LITTLE ROCK — Glenwood is a sawmill town that is on the rebound, and the townsfolk are excited.

I saw this firsthand this week when I went to Glenwood to cut the ribbon for Caddo River Forest Products. Caddo River is a new company that is reopening the old Curtis Bean sawmill that shut down in 2010.

Glenwood is in the part of the state we call the Wood Basket, where you can see the strength of Arkansas’s timber industry in the hundreds of thousands of acres of trees.

The closing of the Bean mill threw three-hundred people out of work. Some people moved away. Others drove long distances to work. School enrollment fell.

Seven years later, though, the sawmill is up and running, backed by investors who know the business. The state has helped, but it was the local support that made the critical difference. In addition, a local café has reopened and a real-estate company is opening an office there.
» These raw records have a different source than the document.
Lemma opened_backup_authentic_witness :
  exists key, _backup_key (P := reference_prims) demo_pass "0123456789abcdef" _BACKUP_KDF_ITERS = Ok key /\
    exists salt iterations, _backup_key (P := reference_prims) demo_pass salt iterations = Ok key.
Proof.
  destruct demo_key_runs as [key Hk]. exists key. split; [exact Hk|].
  destruct (opened_backup_authentic (P := reference_prims) demo_pass demo_meta [] "0123456789abcdef" "nonce-number" key
    demo_pass (demo_outer key) (payload_json demo_meta [])) as (_ & H & _).
  - apply demo_meta_ok.
  - constructor.
  - reflexivity.
  - exact Hk.
  - reflexivity.
  - apply (open_sealed (P := reference_prims) demo_pass demo_meta []); [apply demo_meta_ok|constructor|reflexivity|exact Hk].
  - exact H.
Defined.

Lemma merged_cache_keeps_best_witness :
  let s := demo_state (demo_token 67 demo_key "[]") in
  exists s' t' raw merged,
    restore_file (P := reference_prims) (O := demo_os 0) true true (Tally 0 0 0)
      (file_json "msgs_7.bin" [PStr "{}"]) s = (s', Ok t') /\
    files (os s') !! msg_cache_path s 7 = Some raw /\ holds (P := reference_prims) demo_key true raw merged /\
    NoDup (map key_of merged).
Proof.
  intros s. destruct (merged_cache_keeps_best (P := reference_prims) (O := demo_os 0) true (Tally 0 0 0) s 7
    ["{}"; "[]"] ["{}"]) as (s' & t' & raw & merged & E & (_ & _ & Hf & _) & Hh & Hn & _).
  - reflexivity.
  - apply demo_dirs.
  - apply demo_cached.
  - repeat constructor.
  - exists s', t', raw, merged. split; [exact E|]. split; [exact Hf|]. split; [exact Hh|exact Hn].
Defined.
Billy Plyler is one of the many people I met in the planing shed at the ceremony on Thursday. Billy’s family owns John Plyler’s Home Center, which started as a plumbing store in the 1940s, then added lumber.

Now it sells a little bit of everything. The company celebrated its 70th anniversary this year.
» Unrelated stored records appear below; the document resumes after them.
(* ===== verification/BackupTrip.v ===== *)
(** * From an export to a restore

    What [_state_files_for_backup] lists, what is read into a payload, what the
    loop of a restore writes; the round trip over two devices. *)

From S2P Require Import Prelude Hashing Base64 PyVal Sorting Json JsonFacts Crypto Wire Ratchet AuditClient Utils.
From S2P Require Import Session SessionFacts CacheStore CacheFacts Identity IdentityProps MlsBridge Mls MlsProps.
From S2P Require Import Cleanup CleanupProps Backup BackupFacts BackupProps.

(** ** Names and patterns *)

Definition no_slash (c : ascii) : bool := negb (Ascii.eqb c "/"%char).

Lemma plain_no_slash s : contains "/" s = false <-> string_all no_slash s = true.
Proof.
  induction s as [|c s IH]; [done|]. cbn [contains starts_with string_all]. unfold no_slash at 1.
  rewrite andb_true_r, orb_false_iff, andb_true_iff, negb_true_iff, IH, Ascii.eqb_sym. done.
Qed.

Lemma allows_inv k n : pattern_allows n (Star k) = true <-> exists mid, n = k +:+ mid +:+ ".bin".
Proof.
  unfold pattern_allows. split.
  - intros H. bool_hyps. apply starts_with_inv in H. set (rest := sdrop _ n) in *.
    exists (stake (String.length rest - 4) rest). rewrite H at 1. f_equal.
    rewrite <- (stake_sdrop (String.length rest - 4) rest) at 1. by f_equal.
  - intros [mid ->]. rewrite starts_with_app, sdrop_app, sapp_length.
    replace (String.length mid + String.length ".bin" - 4)%nat with (String.length mid) by (cbn; lia).
    rewrite sdrop_app. apply andb_true_intro. split; [apply Nat.leb_le; cbn; lia|done].
Qed.

Lemma star_of_app pre mid :
  string_all no_slash mid = true -> star_of pre ".bin" (pre +:+ mid +:+ ".bin") = Some mid.
Proof.
  intros Hm. unfold star_of. rewrite starts_with_app, sdrop_app, sapp_length. cbv zeta.
  replace (String.length mid + String.length ".bin" - String.length ".bin")%nat with (String.length mid) by lia.
  rewrite sdrop_app, stake_app, string_eqb_refl.
  assert ((String.length ".bin" <=? String.length mid + String.length ".bin")%nat = true) as -> by (apply Nat.leb_le; lia).
  unfold no_slash in Hm. by rewrite Hm.
Qed.

Lemma matches_allowed s pt n :
  contains "/" n = false -> matches s pt (local_path s n) <-> pattern_allows n pt = true.
Proof.
  intros Hn. destruct pt as [k|m]; cbn [matches].
  - rewrite allows_inv. unfold local_path. destruct (path_join_cons (secchat_dir s) k) as (d & E & Hd).
    rewrite E, Hd. split.
    + intros [x H%star_of_inv]. exists x. rewrite sapp_assoc in H. by apply sapp_inj_l in H.
    + intros [mid ->]. exists mid. rewrite <- sapp_assoc. apply star_of_app.
      apply plain_no_slash in Hn. rewrite !string_all_app in Hn. by bool_hyps.
  - cbn [pattern_allows]. rewrite String.eqb_eq. split; [apply local_path_inj|by intros ->].
Qed.

Lemma allowed_iff n :
  _backup_name_allowed n = true <->
  contains "/" n = false /\ nonempty n = true /\ exists pt, pt ∈ _BACKUP_PATTERNS /\ pattern_allows n pt = true.
Proof.
  split.
  - intros H. destruct (allowed_plain n H) as (Hb & Hc & Hn). split; [done|]. split; [done|].
    unfold _backup_name_allowed in H. rewrite Hb, string_eqb_refl, Hn in H. cbn [negb orb] in H.
    apply List.existsb_exists in H as (pt & Hin & Ha). exists pt. by rewrite list_elem_of_In.
  - intros (Hc & Hn & pt & Hin & Ha). unfold _backup_name_allowed.
    rewrite (basename_none n Hc), string_eqb_refl, Hn. cbn [negb orb]. apply List.existsb_exists.
    exists pt. by rewrite <- list_elem_of_In.
Qed.

Lemma star_no_slash k : Star k ∈ _BACKUP_PATTERNS -> string_all no_slash k = true.
Proof.
  unfold _BACKUP_PATTERNS. rewrite !elem_of_cons. intros Hk.
  repeat destruct Hk as [[= ->]|Hk]; try done. by apply not_elem_of_nil in Hk.
Qed.

Lemma name_plain m : Name m ∈ _BACKUP_PATTERNS -> contains "/" m = false /\ nonempty m = true.
Proof.
  unfold _BACKUP_PATTERNS. rewrite !elem_of_cons. intros Hk.
  repeat destruct Hk as [[= ->]|Hk]; try done. by apply not_elem_of_nil in Hk.
Qed.

Lemma other_clash pt : pt ∈ _BACKUP_PATTERNS ->
  (match pt with Star k => negb (String.eqb k "msgs_") | Name _ => true end) = true -> clash (stem pt) "msgs_" = true.
Proof.
  unfold _BACKUP_PATTERNS. rewrite !elem_of_cons. intros Hk.
  repeat destruct Hk as [->|Hk]; try done. by apply not_elem_of_nil in Hk.
Qed.

(** A path found by a pattern is an allowed name in the directory. *)
Lemma matches_name s pt p :
  pt ∈ _BACKUP_PATTERNS -> matches s pt p -> nonempty (secchat_dir s) = true ->
  p = local_path s (basename p) /\ _backup_name_allowed (basename p) = true.
Proof.
  intros Hin Hm Hd.
  assert (exists n, p = local_path s n /\ contains "/" n = false /\ nonempty n = true) as (n & -> & Hn & Hne).
  { destruct pt as [k|m]; cbn [matches] in Hm.
    - destruct Hm as [x Hx]. pose proof Hx as Hp%star_of_inv. exists (k +:+ x +:+ ".bin").
      split; [|split].
      + rewrite Hp. unfold local_path. destruct (path_join_cons (secchat_dir s) k) as (d & E & Hd').
        by rewrite E, Hd', !sapp_assoc.
      + apply plain_no_slash. rewrite !string_all_app. apply andb_true_intro. split.
        * by apply star_no_slash.
        * apply andb_true_intro. split; [|done]. unfold star_of in Hx. revert Hx.
          destruct (starts_with _ p); [|done]. destruct (_ && _) eqn:E; [|done]. intros [= <-].
          by apply andb_prop in E as [_ E].
      + destruct k; [|done]. destruct x; done.
    - exists m. split; [done|]. by apply name_plain. }
  rewrite (basename_path s n Hd Hn). split; [done|]. apply allowed_iff. split; [done|]. split; [done|].
  exists pt. split; [done|]. by apply (matches_allowed s pt n Hn).
Qed.

(** ** Listing *)

Section listing.
Context `{O : Os, OL : !OsLaws O}.

Lemma glob_patterns_run pts s : exists s' l, glob_all pts s = (s', Ok l) /\ quiet s s' /\
  forall p, p ∈ l <-> is_Some (files (os s) !! p) /\ exists pt, pt ∈ pts /\ matches s pt p.
Proof using OL.
  revert s. induction pts as [|pt pts IH]; intros s; cbn [glob_all].
  - exists s, []. split; [done|]. split; [apply quiet_refl|].
    intros p. split; [by intros ?%not_elem_of_nil|]. by intros (_ & pt & H%not_elem_of_nil & _).
  - unfold st_bind at 1. destruct (glob_pattern_run pt s) as (s1 & l1 & -> & Hq1 & Hl1). unfold st_bind.
    destruct (IH s1) as (s2 & l2 & -> & Hq2 & Hl2). pose proof Hq1 as (Hs1 & Hf1 & _).
    exists s2, (l1 ++ l2). split; [done|]. split; [by eapply quiet_trans|].
    intros p. rewrite elem_of_app, Hl1, Hl2, Hf1.
    assert (Hm : forall q, matches s1 q p <-> matches s q p) by (intros q; apply matches_same; by same_fields Hs1).
    split.
    + intros [[? ?]|(? & q & ? & ?)]; (split; [done|]); [exists pt; split; [left|done]|].
      exists q. split; [by right|by apply Hm].
    + intros (? & q & [->|?]%elem_of_cons & ?); [by left|]. right. split; [done|]. exists q. by rewrite Hm.
Qed.

(** The named paths of a backup. *)
Definition wanted (include_cache : bool) (s : session) (n : string) : Prop :=
  _backup_name_allowed n = true /\ (include_cache = true \/ is_line_file n = false) /\
  is_Some (files (os s) !! local_path s n).

Lemma add_files_spec s paths acc :
  nonempty (secchat_dir s) = true ->
  (forall p, p ∈ paths -> p = local_path s (basename p) /\ _backup_name_allowed (basename p) = true) ->
  NoDup (map fst acc) -> (forall n p, (n, p) ∈ acc -> p = local_path s n) ->
  let l := fold_left add_state_file paths acc in
  NoDup (map fst l) /\ (forall n p, (n, p) ∈ l -> p = local_path s n) /\
  (forall n, n ∈ map fst l <-> n ∈ map fst acc \/ local_path s n ∈ paths).
Proof using.
  intros Hd. revert acc. induction paths as [|p paths IH]; intros acc Hp Hnd Hacc; cbn [fold_left].
  - split; [done|]. split; [done|]. intros n. split; [by left|by intros [?|?%not_elem_of_nil]].
  - destruct (Hp p) as [Ep Ha]; [left|].
    assert (Hstep : NoDup (map fst (add_state_file acc p)) /\
      (forall n q, (n, q) ∈ add_state_file acc p -> q = local_path s n) /\
      (forall n, n ∈ map fst (add_state_file acc p) <-> n ∈ map fst acc \/ n = basename p)).
    { unfold add_state_file. rewrite Ha. cbn [negb]. rewrite orb_false_r.
      destruct (bool_decide_reflect (basename p ∈ map fst acc)) as [Hin|Hin].
      - split; [done|]. split; [done|]. intros n. split; [by left|by intros [?| ->]].
      - split; [|split].
        + rewrite map_app. apply NoDup_app. split; [done|]. split; [|apply NoDup_singleton].
          intros n Hn ->%list_elem_of_singleton. done.
        + intros n q [H|H]%elem_of_app; [by apply Hacc|]. apply list_elem_of_singleton in H as [= -> ->]. done.
        + intros n. rewrite map_app, elem_of_app. cbn [map fst]. by rewrite list_elem_of_singleton. }
    destruct Hstep as (H1 & H2 & H3).
    destruct (IH (add_state_file acc p)) as (I1 & I2 & I3); [intros q Hq; apply Hp; by right|done|done|].
    split; [done|]. split; [done|]. intros n. rewrite I3, H3, elem_of_cons. split.
    + intros [[?| ->]|?]; [by left|right; left; by rewrite <- Ep|by right; right].
    + intros [?|[E|?]]; [by left; left|left; right|by right]. rewrite Ep in E. by apply local_path_inj in E.
Qed.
Billy, who has lived his entire 63 years in Glenwood, said business has fallen off forty percent over the past seven years. But in the year since Caddo started refurbishing the mill, sales have picked up. Plyler’s even sold Caddo River its new flagpole.

The mill has hired about 100 people already, and every job in the mill represents another job in the logging woods.
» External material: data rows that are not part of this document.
(** ** Bubbles that wait

    What may happen to the page: deliveries, answers of the server, and what the
    user does. A step may fail: its state is then the one where it stopped. *)
Inductive operation :=
| OpMessage (conv_id sender : Z) (b : pyval) (t : string) (mid : Z) (pin : bool) (reacts : pyval) (fwd reply : Z)
| OpUpdate (conv_id mid : Z) (b : pyval) (edit del : bool)
| OpEdit (conv_id : Z) (e : edit_event)
| OpHistory (conv_id : Z) (rows : list pyval) (events : list sys_event)
| OpSystem (conv_id : Z) (text t : string) (key : option (list string)) (sid : Z) (after : option Z)
| OpReaction (conv_id mid : Z) (emoji : string) (user_id : Z) (added : bool)
| OpPin (conv_id mid : Z) (b : bool)
| OpPending (conv_id : Z) (text file_path : string) (reply_to : Z)
| OpFailed (conv_id : Z) (text reason file_path : string)
| OpSent (conv_id : Z) (text : string) (pending_id : Z)
| OpInterrupted (reason : string)
| OpRetry (mid : Z)
| OpInvalidate (conv_id : Z) (clear_messages : bool)
| OpPref (command : dict)
| OpRead.

Definition run (o : operation) : pm unit :=
  match o with
  | OpMessage c sender b t mid pin reacts fwd reply => add_msg c sender b t mid pin reacts fwd reply
  | OpUpdate c mid b edit del => do! _ := update_message c mid b edit del in st_ret tt
  | OpEdit c e => do! _ := apply_edit_event c e in st_ret tt
  | OpHistory c rows events => load_history c rows events
  | OpSystem c text t key sid after => add_system_event c text t key sid after
  | OpReaction c mid emoji user_id added => update_reaction c mid emoji user_id added
  | OpPin c mid b => set_message_pinned c mid b
  | OpPending c text file_path reply_to => do! _ := show_send_pending c text file_path reply_to in st_ret tt
  | OpFailed c text reason file_path => show_send_failed c text reason file_path
  | OpSent c text pending_id => remove_pending_send c text pending_id
  | OpInterrupted reason => mark_pending_sends_failed reason
  | OpRetry mid => _retry_failed_message mid
  | OpInvalidate c clear => invalidate_history c clear
  | OpPref command => _send_conversation_pref command
  | OpRead => _mark_active_conversation_read
  end.

Definition pstep (p p' : page) : Prop := exists o, p' = fst (run o p).

Definition waiting_ids (l : list entry) : list Z := map msg_id (List.filter sending l).

Lemma waiting_ids_app a b : waiting_ids (a ++ b) = waiting_ids a ++ waiting_ids b.
Proof. unfold waiting_ids. by rewrite List.filter_app, map_app. Qed.

Lemma waiting_ids_perm l l' : l ≡ₚ l' -> waiting_ids l ≡ₚ waiting_ids l'.
Proof. intros H. unfold waiting_ids. by apply Permutation_map, filter_perm. Qed.

Lemma waiting_ids_filter f l : waiting_ids (List.filter f l) ⊆+ waiting_ids l.
Proof.
  unfold waiting_ids. induction l as [|m l IH]; cbn; [done|]. destruct (f m); cbn; [|by destruct (sending m); [apply submseteq_cons|]].
  destruct (sending m); cbn; [by apply submseteq_skip|done].
Qed.

Lemma waiting_ids_map_first (f : entry -> bool) (g : entry -> entry) l l' :
  (forall m, msg_id (g m) = msg_id m /\ sending (g m) = sending m) -> map_first f g l = Some l' -> waiting_ids l' = waiting_ids l.
Proof.
  intros Hg (a & x & b & -> & _ & _ & ->)%map_first_spec. rewrite !waiting_ids_app. f_equal. unfold waiting_ids. cbn.
  destruct (Hg x) as [H1 H2]. rewrite H2. destruct (sending x); cbn; by rewrite ?H1.
Qed.

Lemma waiting_ids_edits es l : waiting_ids (edit_all es l) = waiting_ids l.
Proof.
  revert l. induction es as [|e es IH]; intros l; cbn [edit_all]; [done|]. rewrite IH. unfold edit_list.
  destruct (map_first _ _ l) as [l'|] eqn:E; [|done]. exact (waiting_ids_map_first _ (put_body e) _ _ (fun m => conj eq_refl eq_refl) E).
Qed.

Lemma submseteq_nodup (l l' : list Z) : l' ⊆+ l -> NoDup l -> NoDup l'.
Proof. intros (k & H)%submseteq_Permutation Hn. rewrite H in Hn. by apply NoDup_app in Hn as [? _]. Qed.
Billy is of the opinion that a sawmill creates more indirect jobs than any other industry.

“They have got to have somebody in the woods getting logs to them,” Billy said.

The news is all good. Plyler’s will sell lumber milled at Caddo River. “I hope I’m the first load out of there,” Billy said.

At Thursday’s event, the podium was bordered by thousands of board feet of two-by-sixes that are waiting to be dried and planed. The lumber is evidence that the perseverance and hard work of so many will pay off.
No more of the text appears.